Just kind of a blah day. :(

Velveteen Rabbit
09-29-2004, 09:12 PM
I hear you, Amber!!!!! Blah days are just....... icky! :(

I hope things look up for you tomorrow. *HUGS* Thanks for sharing.

Love,

VR

Jerry
09-29-2004, 11:36 PM
Dear Amber,,,,
Blah Day??????Hmmmmm,,,,,I think the elderly lady had a better day because of you......Your friend with depression had a better day because of you....Blah Day????????,,,,,,maybe,,,,,,,but certinly not a wasted one..............
Love Jerry

Theodora
09-30-2004, 04:52 AM
Dear Amber,,,,
Blah Day??????Hmmmmm,,,,,I think the elderly lady had a better day because of you......Your friend with depression had a better day because of you....Blah Day????????,,,,,,maybe,,,,,,,but certinly not a wasted one..............
Love Jerry

I agree with Jerry.....It seems to me that you did a very GOOD job of moving through a VERY stressful day. As I read your message, I really wished I could be there to hug you!

DO look at what you DID accomplish...including the hospital visit with your husband AND going to the grave of your friend---both VERY emotionally charged (and therefore DRAINING) events when you feel like putting yourself down for being too "needy!"

As I see it, your life is VERY scary right now--ESPECIALLY with the church cutting your medical coverage!!!--and it would be "nice" if your husband and you were more "together" in terms of being able to work this through as a couple. I've a few suspicions as to why that isn't happening....but they're just hunches and you probably have better insights!....DUH!!!....so I'll spare you that!
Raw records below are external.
(* ===== verification/RemapBuild.v ===== *)
(** [remap/remap_build.c]: building the remap database from the cluster state.

    A [remap_host_t] is changed through the pointer [remap_db_get_or_create_host]
    returned; here the host is threaded and written back with [hash_alter].
    The outer loop iterates over the namespaces with the table's iterator
    while the loop body may add (empty) namespaces to the same table. *)

From S2P Require Import Prelude CString Hash Base64 Env Api Namespace Cluster RemapPath RemapHost Crypt Auth Config Strmatch RemapDb.


Section ops.
Context `{P : Posix} `{SSL : OpenSSL}.
Implicit Types (db : remap_db) (cs : cluster) (ns : namespace) (rh : remap_host) (rp : remap_path).

(** * Operations *)

(** Add every address of a subset that has the port. *)
Definition add_subset (port_name : bytes) rp (es : endpoints_subset) : cres remap_path :=
  match hash_get (es_ports es) port_name with
  | None => Ok rp
  | Some epp =>
      foldC (λ rp addr, host ← deref (ea_ip addr); Ok (remap_path_add_address rp host (et_port epp)))
            (es_addrs es) rp
  end.

Definition build_add_endpoints ns rp (svc : service) (port_name : option bytes) : cres remap_path :=
  type ← deref (sv_type svc);
  if streq type SV_TYPE_EXTERNALNAME then
    host ← deref (sv_external_name svc);
    port ← deref port_name;
    Ok (remap_path_add_address rp host (atoi port))
  else
    name ← deref port_name;
    port ← service_find_port svc name SV_P_TCP;
    match port with
    | None => Ok rp
    | Some port =>
        match namespace_get_endpoints ns (sv_name svc) with
        | None => Ok rp
        | Some eps => foldC (add_subset (sp_name port)) (ep_subsets eps) rp
        end
    end.

(** Configure the path at index [i] of the host. *)
Definition build_path_at ns (ing : ingress) rh (i : nat) (svc : service) (port_name : option bytes) : cres remap_host :=
  match rh_paths rh !! i with
  | None => Fault OutOfBounds
  | Some rp =>
      rp ← remap_path_annotate ns rp (in_annotations ing);
      rp ← build_add_endpoints ns rp svc port_name;
      Ok (set_rh_paths rh (<[i := rp]> (rh_paths rh)))
  end.

Definition build_rule_path cs ns (ing : ingress) rh (path : ingress_path) : cres remap_host :=
  sname ← deref (ip_service_name path);
  match namespace_get_service ns sname with
  | None => Ok rh
  | Some svc =>
      match ip_path path with
      | Some p =>
          match remap_host_new_path rh (Some p) with
          | None => Ok rh
          | Some (rh, i) => build_path_at ns ing rh i svc (ip_service_port path)
          end
      | None =>
          let rh := remap_host_annotate rh cs (in_annotations ing) in
          build_path_at ns ing rh 0 svc (ip_service_port path)
      end
  end.

Definition write_host db (hostname : bytes) rh : remap_db :=
  RemapDb _ _ (rd_config db) (rd_healthcheck db) (hash_alter (rd_hosts db) hostname (λ _, rh)).

Definition build_ingress_rule ns (ing : ingress) (st : remap_db * cluster) (rule : ingress_rule)
    : cres (remap_db * cluster) :=
  let '(db, cs) := st in
  match ir_host rule with
  | None => Ok (db, cs)
  | Some host =>
      if negb (cluster_domain_for_ns cs host (ns_name ns)) then Ok (db, cs)
      else
        let '(db, rh) := remap_db_get_or_create_host db host in
        '(cs, rh) ← remap_host_attach_default_tls rh cs host;
        rh ← foldC (build_rule_path cs ns ing) (ir_paths rule) rh;
        Ok (write_host db host rh, cs)
  end.

(** The hosts of one TLS entry; a host the namespace may not use ends the
    loop. *)
Fixpoint tls_hosts cs ns (sec : secret) (hosts : list bytes) db : cres remap_db :=
  match hosts with
  | [] => Ok db
  | hostname :: hosts =>
      if negb (cluster_domain_for_ns cs hostname (ns_name ns)) then Ok db
      else
        let '(db, rh) := remap_db_get_or_create_host db hostname in
        ctx ← secret_make_ssl_ctx sec;
        tls_hosts cs ns sec hosts (write_host db hostname (set_rh_ctx rh ctx))
  end.

Definition build_ingress_tls ns (st : remap_db * cluster) (itls : ingress_tls) : cres (remap_db * cluster) :=
  let '(db, cs) := st in
  sname ← deref (it_secret_name itls);
  match namespace_get_secret ns sname with
  | None => Ok (db, cs)
  | Some sec => db ← tls_hosts cs ns sec (it_hosts itls) db; Ok (db, cs)
  end.

(** Whether the plugin handles the class of an Ingress. *)
Definition class_accepted (cfg : k8s_config) (ing : ingress) : bool :=
  match hash_get (in_annotations ing) IN_CLASS with
  | Some cls => bool_decide (hash_get (co_classes cfg) cls = HASH_PRESENT)
  | None => true
  end.

Definition build_ingress ns (st : remap_db * cluster) (ing : ingress) : cres (remap_db * cluster) :=
  if negb (class_accepted (rd_config st.1) ing) then Ok st
  else
    st ← foldC (build_ingress_rule ns ing) (in_rules ing) st;
    foldC (build_ingress_tls ns) (in_tls ing) st.

Definition build_namespace (st : remap_db * cluster) ns : cres (remap_db * cluster) :=
  foldC (build_ingress ns) (hb_value <$> hash_foreach (ns_ingresses ns)) st.

(** The [hash_foreach] over the namespaces. *)
Fixpoint build_namespaces (fuel : nat) (st : remap_db * cluster) (it : hash_iter_state namespace)
    : cres (remap_db * cluster) :=
  match fuel with
  | O => Fault Diverges
  | S fuel =>
      match hash_iterate (cs_namespaces st.2) it with
      | (None, _) => Ok st
      | (Some b, it) => st ← build_namespace st (hb_value b); build_namespaces fuel st it
      end
  end.

(** At most one namespace is added per certificate of the configuration. *)
Definition build_fuel cs : nat := S (hash_count (cs_namespaces cs) + length (cc_certs (cs_config cs))).

Definition remap_db_from_cluster (cfg : k8s_config) cs : cres (remap_db * cluster) :=
  '(db, cs) ← build_namespaces (build_fuel cs) (remap_db_new cfg, cs) iter_start;
  Ok (RemapDb _ _ (rd_config db) (Some (cc_healthcheck (cs_config cs))) (rd_hosts db), cs).
End ops.

(** * Lemmas *)

(** ** Updates in place of a table *)
Lemma bucket_set_bucket_cases {V} (h : hash V) bn chain i :
  bucket (set_bucket h bn chain) i = bucket h i ∨ (i = bn ∧ bucket (set_bucket h bn chain) i = chain).
Proof.
  unfold bucket, set_bucket; simpl. rewrite list_lookup_insert. case_decide as Hc; [|by left].
  destruct Hc as [-> Hc]. by right.
Qed.

(** All the values of a table satisfy [G]. *)
Definition values_all {V} (G : V → Prop) (h : hash V) : Prop := ∀ bn b, b ∈ bucket h bn → G (hb_value b).

Lemma values_all_set {V} (G : V → Prop) (h : hash V) key v : values_all G h → G v → values_all G (hash_set h key v).
Proof.
  intros Hh Hv bn b. destruct (bucket_set_bucket_cases h (bucket_number h key)
    (HashBucket key (length key) v :: bucket h (bucket_number h key)) bn) as [Hb|[-> Hb]];
    unfold hash_set, hash_setn; rewrite Hb; [apply Hh|].
  intros [->|Hin]%elem_of_cons; [done|by eapply Hh].
Qed.

Lemma values_all_foreach {V} (G : V → Prop) (h : hash V) :
  hash_wf h → (∀ b, b ∈ hash_foreach h → G (hb_value b)) → values_all G h.
Proof.
  intros Hwf H bn b Hb. apply H. rewrite hash_foreach_concat by done. apply elem_of_concat_buckets; [done|].
  by rewrite (proj2 (wf_entries h Hwf _ _ Hb)).
Qed.

(** The iterator only returns values of the table, also when entries were
    added since it was started. *)
Definition iter_all {V} (G : V → Prop) (it : hash_iter_state V) : Prop := ∀ b, b ∈ it_p it → G (hb_value b).

Lemma iter_scan_all {V} (G : V → Prop) (h : hash V) n i b it :
  values_all G h → iter_scan h n i = (Some b, it) → G (hb_value b) ∧ iter_all G it.
Proof.
  intros Hh. revert i; induction n as [|n IH]; intros i; simpl; [done|].
  destruct (bucket h i) as [|b' next] eqn:E; [apply IH|]. intros; simplify_eq.
  assert (Hc : ∀ b0, b0 ∈ b :: next → G (hb_value b0)) by (intros b0 Hb0; eapply (Hh i); by rewrite E).
  split; [apply Hc; by left|done].
Qed.

Lemma hash_iterate_all {V} (G : V → Prop) (h : hash V) it b it' :
  values_all G h → iter_all G it → hash_iterate h it = (Some b, it') → G (hb_value b) ∧ iter_all G it'.
Proof.
  intros Hh Hi. unfold hash_iterate. destruct (hs_size h <=? it_i it)%nat; [done|].
  destruct (it_p it) as [|b0 [|b1 next]] eqn:E; [by apply iter_scan_all..|].
  intros; simplify_eq. unfold iter_all in *. rewrite E in Hi. simpl.
  split; [apply Hi; set_solver|]. intros; apply Hi; set_solver.
Qed.

(** ** Paths and hosts *)
Section hosts.
Context `{P : Posix} `{SSL : OpenSSL}.
Implicit Types (db : remap_db) (cs : cluster) (ns : namespace) (rh : remap_host) (rp : remap_path).

Lemma annotate_one_regex ns rp k v rp' : annotate_one ns rp k v = Ok rp' → rp_regex rp' = rp_regex rp.
Proof.
  unfold annotate_one. cbv zeta.
  repeat match goal with
  | |- (if ?b then _ else _) = _ → _ => destruct b
  | |- (match ?x with Some _ => _ | None => _ end) = _ → _ => destruct x
  end; intros Hr; try (apply (inj Ok) in Hr; subst; by repeat case_match).
  by apply add_users_only in Hr as [u ->].
Qed.

Lemma annotate_regex ns rp ann rp' : remap_path_annotate ns rp ann = Ok rp' → rp_regex rp' = rp_regex rp.
Proof.
  apply (foldC_post (λ r, rp_regex r = rp_regex rp)); [done|].
  intros r b r' _ <- Hr. by apply annotate_one_regex in Hr.
Qed.

Lemma add_subset_regex name rp es rp' : add_subset name rp es = Ok rp' → rp_regex rp' = rp_regex rp.
Proof.
  unfold add_subset. destruct (hash_get _ _); [|by intros Hr; apply (inj Ok) in Hr as <-].
  apply (foldC_post (λ r, rp_regex r = rp_regex rp)); [done|].
  intros r a r' _ <-. destruct (ea_ip a); [|done]. cbn [deref mbind cres_bind]. by intros Hr; apply (inj Ok) in Hr as <-.
Qed.

Lemma build_add_endpoints_regex ns rp svc port rp' :
  build_add_endpoints ns rp svc port = Ok rp' → rp_regex rp' = rp_regex rp.
Proof.
  unfold build_add_endpoints. destruct (sv_type svc) as [t|]; [|done]. cbn [deref mbind cres_bind].
  destruct (streq t SV_TYPE_EXTERNALNAME).
  - destruct (sv_external_name svc); [|done]. cbn [deref mbind cres_bind]. destruct port; [|done].
    cbn [deref mbind cres_bind]. by intros Hr; apply (inj Ok) in Hr as <-.
  - destruct port as [name|]; [|done]. cbn [deref mbind cres_bind].
    destruct (service_find_port _ _ _) as [[p|]|]; cbn [mbind cres_bind];
      [|by intros Hr; apply (inj Ok) in Hr as <-|done].
    destruct (namespace_get_endpoints _ _); [|by intros Hr; apply (inj Ok) in Hr as <-].
    apply (foldC_post (λ r, rp_regex r = rp_regex rp)); [done|].
    intros r a r' _ <- Hr. by apply add_subset_regex in Hr.
Qed.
In any case, for you, for me....for many of us "in recovery" from whatever the need or trauma...it DOES seem to be the case that it is most LIKELY the case that those "closest" to us really CAN'T meet our need----for WHATEVER the reason. Sometimes, I think it's because they themselves are too overwhelmed, would LIKE to be able to "fix" things, but don't know how. I know that when I have felt MOST discouraged and most in need of just COMFORT and some "commiseration" as to how hard things are, my husband is most likely to meet that with ANGER--i.e. DENIAL of my feelings: "You are too getting better! Look at what you've been able to do."

Sooooooooo.....we may learn the hard way that our "near and dear" really AREN'T "getting it" as far as we're concerned. HENCE, the need for support groups, our OWN work on the recovery "journey," AND, even as you have done here, reaching out to find places where we CAN articulate and share what is going on with us with at least some hope that we ARE "understood."
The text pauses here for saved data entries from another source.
(* ===== verification/Watcher.v ===== *)
(** [api/watcher.c]: keeping the cluster state in step with the API server.

    libcurl is outside the model: a transfer is the sequence of data blocks
    given to its write callback and its result.  The lock is held by every
    update, so each is one atomic step on the cluster state. *)

From S2P Require Import Prelude CString Hash Base64 Env Api Namespace Cluster Config.

(** * Data *)
Record resource := Resource {
  res_url : bytes;
  res_version : option bytes;
}.

Definition resources : list resource := [
  Resource (lit "/api/v1/services") None;
  Resource (lit "/api/v1/endpoints") None;
  Resource (lit "/api/v1/secrets") None;
  Resource (lit "/api/v1/configmaps") None;
  Resource (lit "/apis/extensions/v1beta1/ingresses") None].

(** The state a line of the watch changes: the live cluster of the watcher and
    the flag of the fetcher that something changed. *)
Record wstate := WState {
  ws_cluster : cluster;
  ws_changed : bool;
}.

(** The part of [fetcher_ctx] the callbacks work on. *)
Record fetcher := Fetcher {
  fe_state : wstate;
  fe_buf : option bytes;
}.

Definition unmarked (ws : wstate) cs : wstate := WState cs (ws_changed ws).
Definition mark_changed (cs : cluster) : wstate := WState cs true.

(** * Requests *)

(** [fetcher_make] and [fetcher_watch_make]: the URL, written with [snprintf]
    into a buffer of the computed size. *)
Definition fetch_url (server : bytes) (res : resource) : bytes :=
  let urllen := length server + length (res_url res) + 1 in
  take (urllen - 1) (server ++ res_url res).

Definition watch_url (server : bytes) (res : resource) : cres bytes :=
  version ← deref (res_version res);
  let urllen := length server + length (res_url res) + length version + 29 in
  Ok (take (urllen - 1) (server ++ res_url res ++ lit "?watch=true&resourceVersion=" ++ version)).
Sweet ((((Child of God))))--- Know that I DO "hear" your fatigue, frustration and anger---AND discouragement---, that I DO care and that I will continue to keep you and yours in prayer.
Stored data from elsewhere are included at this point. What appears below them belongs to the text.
(** The lines of the head, up to the empty one, and the body. *)
Fixpoint read_head (fuel : nat) (s : bytes) : option (list bytes * bytes) :=
  match fuel with
  | O => None
  | S fuel =>
      match read_line s with
      | None => None
      | Some ([], r) => Some ([], r)
      | Some (l, r) => '(ls, body) ← read_head fuel r; Some (l :: ls, body)
      end
  end.

(** * Lemmas *)
Lemma sy_vprintf_bound sy text : sy_bufpos sy ≤ SY_BUFSZ → sy_bufpos (sy_vprintf sy text) ≤ SY_BUFSZ.
Proof.
  unfold sy_vprintf, sy_bufpos. intros H. case_match; [|case_match; [done|]]; cbn [sy_buf];
    rewrite ?length_app, ?length_take; cbn [length]; lia.
Qed.

(** A text that fits is appended. *)
Lemma sy_vprintf_fits sy text :
  sy_bufpos sy + Z.of_nat (length text) < SY_BUFSZ → sy_vprintf sy text = Synth (sy_buf sy ++ text).
Proof. unfold sy_vprintf. intros H. rewrite (proj2 (Z.ltb_lt _ _)) by lia. done. Qed.

Lemma read_line_app l r : "013"%char ∉ l → read_line (l ++ crlf2 ++ r) = Some (l, r).
Proof.
  induction l as [|c l IH]; intros Hn; [done|]. apply not_elem_of_cons in Hn as [Hc Hn].
  specialize (IH Hn). cbn [app]. destruct (l ++ crlf2 ++ r) as [|d s] eqn:E; [by destruct l|].
  cbn [read_line]. rewrite bool_decide_eq_false_2 by (intros [? _]; congruence).
  cbn [read_line] in IH. rewrite IH. done.
Qed.

Lemma read_head_line f l r : l ≠ [] → "013"%char ∉ l →
  read_head (S f) (l ++ crlf2 ++ r) = '(ls, body) ← read_head f r; Some (l :: ls, body).
Proof. intros Hl Hn. cbn [read_head]. rewrite read_line_app by done. by destruct l. Qed.

Lemma read_head_end f r : read_head (S f) (crlf2 ++ r) = Some ([], r).
Proof. done. Qed.

Lemma no_cr_fmt_d z : "013"%char ∉ fmt_d z.
Proof.
  assert (Hd : ∀ d, 0 ≤ d < 10 → "013"%char ≠ digit d).
  { intros d Hd Heq. apply isdigit_digit in Hd. by rewrite <- Heq in Hd. }
  assert (Hf : ∀ fuel z, 0 ≤ z → "013"%char ∉ fmt_digits fuel z).
  { induction fuel as [|fuel IH]; intros y Hy; cbn [fmt_digits]; [apply not_elem_of_nil|].
    case_bool_decide; rewrite ?elem_of_app, list_elem_of_singleton; [apply Hd; lia|].
    pose proof (Z.mod_pos_bound y 10). intros [H1|H1]; [|by apply (Hd (y mod 10)); [lia|]].
    apply (IH (y / 10)); [apply Z.div_pos; lia|done]. }
  unfold fmt_d. case_bool_decide; [apply not_elem_of_cons; split; [done|]|]; apply Hf; lia.
Qed.

(** The head of a response with one header. *)
Definition status_line (status : Z) (reason : bytes) : bytes := lit "HTTP/1.1 " ++ fmt_d status ++ lit " " ++ reason.
Definition header_line (hdr value : bytes) : bytes := hdr ++ lit ": " ++ value.
Definition length_line (body : bytes) : bytes := header_line (lit "Content-Length") (fmt_d (Z.of_nat (length body))).

Definition response_text (status : Z) (reason hdr value body : bytes) : bytes :=
  status_line status reason ++ crlf2 ++ header_line hdr value ++ crlf2 ++ length_line body ++ crlf2 ++ crlf2 ++ body.

(** Texts that fit together are all appended. *)
Lemma sy_vprintf_all texts sy :
  sy_bufpos sy + Z.of_nat (length (mjoin texts)) < SY_BUFSZ →
  foldl sy_vprintf sy texts = Synth (sy_buf sy ++ mjoin texts).
Proof.
  revert sy; induction texts as [|t texts IH]; intros sy; [destruct sy; by rewrite app_nil_r|].
  change (mjoin (t :: texts)) with (t ++ mjoin texts). rewrite length_app. intros H. cbn [foldl].
  rewrite sy_vprintf_fits by lia. rewrite IH; unfold sy_bufpos in *; cbn [sy_buf]; [by rewrite app_assoc|].
  rewrite length_app. lia.
Qed.

Lemma synth_text status reason hdr value body :
  Z.of_nat (length (response_text status reason hdr value body)) < SY_BUFSZ →
  synth_set_body (synth_add_header (synth_new status reason) hdr value) (Some body) =
    Synth (response_text status reason hdr value body).
Proof.
  set (texts := [status_line status reason ++ crlf2; hdr ++ lit ": "; value; crlf2; length_line body ++ crlf2; crlf2 ++ body]).
  assert (Ht : response_text status reason hdr value body = mjoin texts).
  { unfold response_text, header_line, texts. cbn [mjoin list_join]. rewrite app_nil_r. by rewrite <- !app_assoc. }
  rewrite Ht. intros Hl. rewrite <- (app_nil_l (mjoin texts)). change [] with (sy_buf (Synth [])).
  rewrite <- sy_vprintf_all by done.
  unfold synth_set_body, synth_add_header, synth_new, texts, status_line, length_line, header_line.
  cbn [foldl]. by rewrite <- !app_assoc.
Qed.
You really are doing a very GOOD job of handling MANY complex and difficult issues! Thanks so much for sharing. I HAVE been thinking about you!

(((((((((((((AMBER)))))))))))))


Love,

Theodora

Jerry
09-30-2004, 05:04 AM
Gude in obbin Thedora!!!! ;)
Love Jerry

Amber
09-30-2004, 07:28 AM
Thanks for your replies. It was not a wasted day ... that would be the case if I did what I really wanted to do - lay on my couch and alternate between reading, snoozing and watching movies. :D Come to think of it, a day like that wouldn't be too bad. ;)

Theo you made me smile. When you said, "Sweet Child of God" all I could think of was the Guns and Roses song "Sweet Child of Mine". :D I'm sure you're not familiar with that song and its just as well. :) Though I used to sing it to my son when he was a baby - until my husband caught me and told me to stop "rocking" the baby.

Oh, I forgot to tell you about the funny part of my day yesterday. While I was at the thrift store with my mom and dad I was looking at coats. This man yelled "HEY!!!".

I stopped and turned around to see what all the fuss was about and lo and behold he was looking at me!

He then said, "TRY THIS ON!"

I looked confused and asked, "You mean me???"

"Yeah, if this will fit you it will fit my wife."

"Okay..."

He then slipped the coat, which was much too small, on me and was a bit disappointed when it didn't fit. Not to be dissuaded though he continued to try to stuff me into it. He finally gave up and I high-tailed it out of that department. :D

Interesting day at the thrift store.